## [Task goal]
Please output the data below exactly as given, starting at its first line and stopping after the line that contains "Fixpoint lookup_prop (k".

## [Collected data entries]
↓↓↓
(** * The signaling relay of server.js: registry, router and call-state tracking

    The websocket part of [server.js] (lines 185-304) keeps one global
    [connections] map from client id to socket, and three handlers per
    socket: ['message'], ['close'] and the helper pair [sendMessage] /
    [trackCallState].  Every handler runs to completion on Node's single
    thread, so a handler is a function from the state before to the state
    after, together with the trace of what it did to the outside world. *)

From stdpp Require Import gmap strings list fin_maps pretty.
From Stdlib Require Import QArith Ascii.

Local Open Scope string_scope.
Local Open Scope Z_scope.
Local Open Scope list_scope.

(** ** JSON values, as [JSON.parse] builds them *)

Module Json.

(** A number is a finite double, hence a rational, or the [Infinity] or
    [-Infinity] that [JSON.parse] returns for a literal beyond the range of
    doubles; an object is its list of properties in enumeration order. *)
#[local] Set Warnings "-register-all".
Inductive json : Type :=
| JNull
| JBool (b : bool)
| JNum (q : Q)
| JStr (s : string)
| JArr (items : list json)
| JObj (props : list (string * json))
| JInfinity (negative : bool).

(** [o[k]] on a property list; [None] is [undefined]. *)
Fixpoint lookup_prop (k : string) (props : list (string * json)) : option json :=
  match props with
  | [] => None
  | (k', v) :: rest => if String.eqb k k' then Some v else lookup_prop k rest
  end.

(** [o[k] = v]: an existing property keeps its position, a new one is
    appended. *)
Fixpoint assign_prop (k : string) (v : json) (props : list (string * json))
  : list (string * json) :=
  match props with
  | [] => [(k, v)]
  | (k', v') :: rest =>
      if String.eqb k k' then (k', v) :: rest
      else (k', v') :: assign_prop k v rest
  end.

(** [data.k] for [k] one of ["id"], ["type"], on a value that is not
    [null]: only objects carry such a property (numbers, booleans, strings
    and arrays give [undefined]). *)
Definition prop (k : string) (data : json) : option json :=
  match data with
  | JObj props => lookup_prop k props
  | _ => None
  end.

(** [data.k = v] on an object. *)
Definition set_prop (k : string) (v : json) (data : json) : json :=
  match data with
  | JObj props => JObj (assign_prop k v props)
  | _ => data
  end.

(** JavaScript truthiness of a property read: [undefined], [null], [false],
    [0] and the empty string are falsy, everything else is truthy, the
    infinities included. *)
Definition truthy (v : option json) : bool :=
  match v with
  | None => false
  | Some JNull => false
  | Some (JBool b) => b
  | Some (JNum q) => negb (Qeq_bool q 0)
  | Some (JStr s) => negb (String.eqb s "")
  | Some (JArr _) => true
  | Some (JObj _) => true
  | Some (JInfinity _) => true
  end.

End Json.

Import Json.

(** ** The relay *)

(** What [JSON.parse(message)] did: threw a [SyntaxError], or returned a
    value. *)
Inductive parse_result : Type :=
| SyntaxError
| Parsed (data : json).

(** What a handler does to the outside world.  A socket is named by the id
    it was registered under, except for the rejected socket of a duplicate
    id, which never gets registered. *)
Inductive effect : Type :=
| Log (id : string) (line : string)       (* console.log(id, line, ...) *)
| Send (to : string) (data : json)        (* ws.send(JSON.stringify(data)) on the socket of [to];
                                             [data] is the value handed to JSON.stringify *)
| CloseCandidate (id : string)            (* ws.close() on the socket that drew the taken [id] *)
| TokensCreate (id : string)              (* twilio.tokens.create() started for [id] *)
| UnhandledRejection (id : string).       (* the promise chain of [id] rejected, no handler *)

(** What ends the process: a [TypeError] thrown out of a listener or out
    of the token callback, or the reason the token promise rejected with,
    which no handler takes. *)
Inductive exn : Type :=
| TypeError
| ProviderError.

(** The [connections] map.  The value kept for a socket is its closure
    variable [notifyOnClose], the array of clients to be notified when the
    socket closes. *)
Abbreviation connections := (gmap string (list string)).

(** A handler returns, or ends in an exception nobody catches. *)
Inductive outcome : Type :=
| Returned (st : connections) (trace : list effect)
| Threw (e : exn) (st : connections) (trace : list effect).

(** [notifyOnClose.indexOf(peerId)]: first index, [-1] when absent. *)
Fixpoint indexOf (notifyOnClose : list string) (peerId : string) : Z :=
  match notifyOnClose with
  | [] => -1
  | x :: rest =>
      if String.eqb x peerId then 0
      else let i := indexOf rest peerId in
           if i =? -1 then -1 else i + 1
  end.

(** [notifyOnClose.splice(start, 1)] for [start] in range. *)
Definition splice1 (start : Z) (notifyOnClose : list string) : list string :=
  delete (Z.to_nat start) notifyOnClose.

(** [ws.trackCallState(data, peerId)] (lines 292-303), on the array of the
    socket it belongs to. *)
Definition trackCallState (data : json) (peerId : string)
    (notifyOnClose : list string) : list string :=
  match prop "type" data with
  | Some (JStr "answer") => notifyOnClose ++ [peerId]
  | Some (JStr "bye") =>
      if negb (indexOf notifyOnClose peerId =? -1)
      then splice1 (indexOf notifyOnClose peerId) notifyOnClose
      else notifyOnClose
  | _ => notifyOnClose
  end.

(** [ws.sendMessage(data)] (lines 282-290) of the socket registered as
    [ws]: track with [data.id], then send.  The router passes [data] with
    [id] set to the sender's identity and the close handler passes its
    notice, so [data.id] is an identity string at both call sites (see
    [on_message_forward] and [notify_each_cons]); the array never holds
    anything else. *)
Definition sendMessage (ws : string) (data : json) (st : connections)
  : connections * list effect :=
  match prop "id" data with
  | Some (JStr from) => (alter (trackCallState data from) ws st, [Send ws data])
  | _ => (st, [Send ws data])
  end.

(** The notice a closing socket synthesizes (lines 245-248). *)
Definition bye (id : string) : json :=
  JObj [("type", JStr "bye"); ("id", JStr id)].

(** [notifyOnClose.forEach(...)] of the close handler (lines 240-249). *)
Fixpoint notify_each (id : string) (notifyOnClose : list string)
    (st : connections) : connections * list effect :=
  match notifyOnClose with
  | [] => (st, [])
  | remoteId :: rest =>
      match st !! remoteId with
      | None => notify_each id rest st
      | Some _ =>
          let '(st1, tr1) := sendMessage remoteId (bye id) st in
          let '(st2, tr2) := notify_each id rest st1 in
          (st2, tr1 ++ tr2)
      end
  end.

(** [ws.on('close')] (lines 237-250) of the socket registered as [id]. *)
Definition on_close (id : string) (st : connections) : outcome :=
  let notifyOnClose := default [] (st !! id) in
  let '(st', tr) := notify_each id notifyOnClose (delete id st) in
  Returned st' (Log id "Connection closed" :: tr).

(** [ws.on('message')] (lines 252-279) of the socket registered as [id]. *)
Definition on_message (id : string) (message : parse_result) (st : connections)
  : outcome :=
  match message with
  | SyntaxError => Returned st [Log id "received"; Log id "invalid json"]
  | Parsed JNull => Threw TypeError st [Log id "received"]
  | Parsed data =>
      if negb (truthy (prop "id" data))
      then Returned st [Log id "received"; Log id "missing id"]
      else
        match prop "id" data with
        | Some (JStr peerId) =>
            match st !! peerId with
            | None => Returned st [Log id "received"; Log id "peer not found"]
            | Some _ =>
                let data' := set_prop "id" (JStr id) data in
                let '(st1, tr) := sendMessage peerId data' st in
                Returned (alter (trackCallState data' peerId) id st1)
                         (Log id "received" :: tr)
            end
        | _ => Returned st [Log id "received"; Log id "peer not found"]
        end
  end.

(** The greeting and the static ICE configuration (lines 213-216, 228-231). *)
Definition hello (id : string) : json :=
  JObj [("type", JStr "hello"); ("id", JStr id)].

Definition stun_iceServers : json :=
  JObj [("type", JStr "iceServers");
        ("iceServers", JArr [JObj [("urls", JStr "stun:stun.l.google.com:19302")]])].

(** [wss.on('connection')] (lines 197-232) for a socket that drew [id] from
    [generateClientId()].  [twilio] says whether the Twilio client was
    configured at start-up (lines 13-16). *)
Definition on_connection (twilio : bool) (id : string) (st : connections)
  : outcome :=
  match st !! id with
  | Some _ =>
      Returned st [Log id "Received new connection";
                   Log id "Duplicate id detected, closing";
                   CloseCandidate id]
  | None =>
      Returned (<[id := []]> st)
               ([Log id "Received new connection"; Send id (hello id)]
                ++ (if twilio then [TokensCreate id] else [Send id stun_iceServers]))
  end.

(** How the promise of [twilio.tokens.create()] settled. *)
Inductive settled : Type :=
| Fulfilled (token : json)
| Rejected.

(** [{type: 'iceServers', iceServers: token.iceServers}] as
    [JSON.stringify] renders it: an [undefined] member is left out. *)
Definition token_iceServers (token : json) : json :=
  JObj (("type", JStr "iceServers") ::
        match prop "iceServers" token with
        | Some v => [("iceServers", v)]
        | None => []
        end).

(** The continuation [.then(token => ...)] of lines 221-226.  It is the only
    handler on the promise, and the file installs none for the process: a
    rejection, or the [TypeError] of reading [token.iceServers] on [null],
    leaves a rejected promise nobody listens to, which Node raises as an
    uncaught exception. *)
Definition on_token (id : string) (s : settled) (st : connections) : outcome :=
  match s with
  | Fulfilled JNull => Threw TypeError st [UnhandledRejection id]
  | Fulfilled token => Returned st [Send id (token_iceServers token)]
  | Rejected => Threw ProviderError st [UnhandledRejection id]
  end.

(** ** Runs of the server *)

Inductive event : Type :=
| Connection (id : string)
| Message (id : string) (message : parse_result)
| Close (id : string)
| TokenSettled (id : string) (s : settled).

Definition step (twilio : bool) (e : event) (st : connections) : outcome :=
  match e with
  | Connection id => on_connection twilio id st
  | Message id message => on_message id message st
  | Close id => on_close id st
  | TokenSettled id s => on_token id s st
  end.

(** Events are handled one after the other; an exception that leaves a
    listener, or a rejection without handler, is uncaught and ends the
    run. *)
Fixpoint run (twilio : bool) (es : list event) (st : connections) : outcome :=
  match es with
  | [] => Returned st []
  | e :: es' =>
      match step twilio e st with
      | Returned st1 tr1 =>
          match run twilio es' st1 with
          | Returned st2 tr2 => Returned st2 (tr1 ++ tr2)
          | Threw x st2 tr2 => Threw x st2 (tr1 ++ tr2)
          end
      | Threw x st1 tr1 => Threw x st1 tr1
      end
  end.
↑↑↑
## [Output below]
(** * The signaling relay of server.js: registry, router and call-state tracking

    The websocket part of [server.js] (lines 185-304) keeps one global
    [connections] map from client id to socket, and three handlers per
    socket: ['message'], ['close'] and the helper pair [sendMessage] /
    [trackCallState].  Every handler runs to completion on Node's single
    thread, so a handler is a function from the state before to the state
    after, together with the trace of what it did to the outside world. *)

From stdpp Require Import gmap strings list fin_maps pretty.
From Stdlib Require Import QArith Ascii.

Local Open Scope string_scope.
Local Open Scope Z_scope.
Local Open Scope list_scope.

(** ** JSON values, as [JSON.parse] builds them *)

Module Json.

(** A number is a finite double, hence a rational, or the [Infinity] or
    [-Infinity] that [JSON.parse] returns for a literal beyond the range of
    doubles; an object is its list of properties in enumeration order. *)
#[local] Set Warnings "-register-all".
Inductive json : Type :=
| JNull
| JBool (b : bool)
| JNum (q : Q)
| JStr (s : string)
| JArr (items : list json)
| JObj (props : list (string * json))
| JInfinity (negative : bool).

(** [o[k]] on a property list; [None] is [undefined]. *)
Fixpoint lookup_prop (k : string) (props : list (string * json)) : option json :=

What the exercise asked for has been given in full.